_DESCRIPTION OF THE TASK_
Locate the word "list" in the entries below, then gather every line that holds it.
========================================
(* ===== verification/SkillPaths.v ===== *)
(** * The path rules of skills

    Models [crates/skills/src/path_match.rs]: a pattern and a path are cut into
    segments, a star in a segment stands for any text of that segment, and a
    segment of two stars for any number of segments. The reference the matcher
    is compared with is the usual meaning of such a pattern, an inductive
    relation without any search. *)
From S2P Require Import Prelude TextSplit.
Local Open Scope N_scope.

Definition SLASH : N := 47.
Definition BACKSLASH : N := 92.
Definition STAR : N := 42.

(** [normalize]: [str::replace], [split], [filter]. *)
Definition normalize (input : text) : list text :=
  filter (λ segment, segment ≠ [] ∧ segment ≠ lit ".")
    (split_on SLASH ((λ c, if decide (c = BACKSLASH) then SLASH else c) <$> input)).

(** [str::find(part)], then the slice that follows what was found. *)
Fixpoint after (part s : text) : option text :=
  match strip_prefix part s, s with
  | Some rest, _ => Some rest
  | None, _ :: s => after part s
  | None, [] => None
  end.

(** The loop over the parts of a pattern, with its variables [rest] and [first];
    [anchored] is the negation of [pattern.starts_with('*')]. *)
Fixpoint match_parts (anchored first : bool) (parts : list text) (rest : text) : bool :=
  match parts with
  | [] => true
  | [] :: parts => match_parts anchored first parts rest
  | part :: parts =>
      if first && anchored then
        match strip_prefix part rest with
        | Some rest => match_parts anchored false parts rest
        | None => false
        end
      else
        match after part rest with
        | Some rest => match_parts anchored false parts rest
        | None => false
        end
  end.
Definition segment_matches (pattern value : text) : bool :=
  if decide (pattern = lit "*") then true
  else if decide (STAR ∉ pattern) then bool_decide (pattern = value)
  else
    match_parts (negb (starts_with [STAR] pattern)) true (split_on STAR pattern) value &&
    (if ends_with [STAR] pattern then true
     else match last (split_on STAR pattern) with
          | Some part => ends_with part value
          | None => true
          end).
========================================
_EXPECTED OUTPUT_
Definition normalize (input : text) : list text :=
Fixpoint match_parts (anchored first : bool) (parts : list text) (rest : text) : bool :=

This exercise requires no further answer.